EXERCISE GOAL - Look at each line of the records and count those with "stdpp" in them. Please answer with the count alone.

-- PROVIDED RECORDS follows --

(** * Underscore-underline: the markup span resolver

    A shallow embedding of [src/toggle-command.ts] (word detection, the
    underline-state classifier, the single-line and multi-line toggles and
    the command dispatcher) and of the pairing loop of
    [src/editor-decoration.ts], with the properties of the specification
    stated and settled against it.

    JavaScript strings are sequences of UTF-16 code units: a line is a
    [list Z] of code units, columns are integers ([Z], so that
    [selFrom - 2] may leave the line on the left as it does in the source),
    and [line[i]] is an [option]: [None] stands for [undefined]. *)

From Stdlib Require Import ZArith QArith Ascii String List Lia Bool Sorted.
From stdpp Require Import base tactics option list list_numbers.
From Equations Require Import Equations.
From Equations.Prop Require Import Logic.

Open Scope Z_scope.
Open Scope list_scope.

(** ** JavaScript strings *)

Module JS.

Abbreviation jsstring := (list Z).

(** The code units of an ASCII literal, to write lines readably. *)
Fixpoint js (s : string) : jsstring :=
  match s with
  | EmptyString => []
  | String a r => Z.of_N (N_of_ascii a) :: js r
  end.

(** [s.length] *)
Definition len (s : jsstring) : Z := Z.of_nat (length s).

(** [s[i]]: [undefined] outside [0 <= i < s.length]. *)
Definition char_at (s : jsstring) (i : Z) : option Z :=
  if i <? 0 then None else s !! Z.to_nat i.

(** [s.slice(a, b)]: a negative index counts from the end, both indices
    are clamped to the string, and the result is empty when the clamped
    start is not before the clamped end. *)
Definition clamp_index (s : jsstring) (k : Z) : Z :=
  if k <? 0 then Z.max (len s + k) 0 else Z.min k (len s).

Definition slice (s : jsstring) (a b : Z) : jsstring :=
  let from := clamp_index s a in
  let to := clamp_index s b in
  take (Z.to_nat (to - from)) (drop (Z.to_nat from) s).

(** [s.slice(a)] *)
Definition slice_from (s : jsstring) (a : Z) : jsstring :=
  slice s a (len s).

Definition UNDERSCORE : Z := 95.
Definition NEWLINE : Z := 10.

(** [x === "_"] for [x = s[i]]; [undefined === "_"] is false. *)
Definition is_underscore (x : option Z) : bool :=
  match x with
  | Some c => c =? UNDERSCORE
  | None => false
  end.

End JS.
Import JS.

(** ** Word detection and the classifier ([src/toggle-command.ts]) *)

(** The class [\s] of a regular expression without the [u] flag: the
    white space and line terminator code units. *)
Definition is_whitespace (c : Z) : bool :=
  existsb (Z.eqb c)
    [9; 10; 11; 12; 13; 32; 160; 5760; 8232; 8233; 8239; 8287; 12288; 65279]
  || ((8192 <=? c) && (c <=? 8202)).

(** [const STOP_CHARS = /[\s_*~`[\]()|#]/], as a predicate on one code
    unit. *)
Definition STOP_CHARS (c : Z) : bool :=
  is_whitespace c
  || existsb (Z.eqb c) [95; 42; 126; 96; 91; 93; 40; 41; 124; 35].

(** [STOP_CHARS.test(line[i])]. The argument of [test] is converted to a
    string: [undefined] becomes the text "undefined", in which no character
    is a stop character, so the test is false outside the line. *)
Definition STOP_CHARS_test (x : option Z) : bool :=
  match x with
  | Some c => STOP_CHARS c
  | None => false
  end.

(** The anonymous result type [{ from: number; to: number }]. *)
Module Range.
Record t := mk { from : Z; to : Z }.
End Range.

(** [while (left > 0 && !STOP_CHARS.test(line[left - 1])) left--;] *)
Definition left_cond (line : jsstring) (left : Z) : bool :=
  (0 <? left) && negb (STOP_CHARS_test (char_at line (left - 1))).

-- PROVIDED RECORDS concluded --
-- PROVIDED RECORDS follows --

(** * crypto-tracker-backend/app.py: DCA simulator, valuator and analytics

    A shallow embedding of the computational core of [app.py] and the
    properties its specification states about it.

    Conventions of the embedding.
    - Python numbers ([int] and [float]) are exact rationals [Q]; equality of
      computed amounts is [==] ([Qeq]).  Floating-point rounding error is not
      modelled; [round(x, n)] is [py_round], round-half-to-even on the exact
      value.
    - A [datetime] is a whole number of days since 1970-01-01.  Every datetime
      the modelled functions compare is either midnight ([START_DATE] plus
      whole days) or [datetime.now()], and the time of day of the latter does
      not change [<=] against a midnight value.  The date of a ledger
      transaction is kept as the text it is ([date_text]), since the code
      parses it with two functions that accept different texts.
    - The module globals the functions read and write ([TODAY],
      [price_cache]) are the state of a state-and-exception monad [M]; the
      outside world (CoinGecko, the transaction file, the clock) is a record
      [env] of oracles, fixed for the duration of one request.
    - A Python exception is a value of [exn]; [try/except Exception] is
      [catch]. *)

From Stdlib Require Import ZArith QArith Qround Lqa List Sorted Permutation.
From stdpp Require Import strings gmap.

-- PROVIDED RECORDS concluded --

WRITTEN ANSWER - 2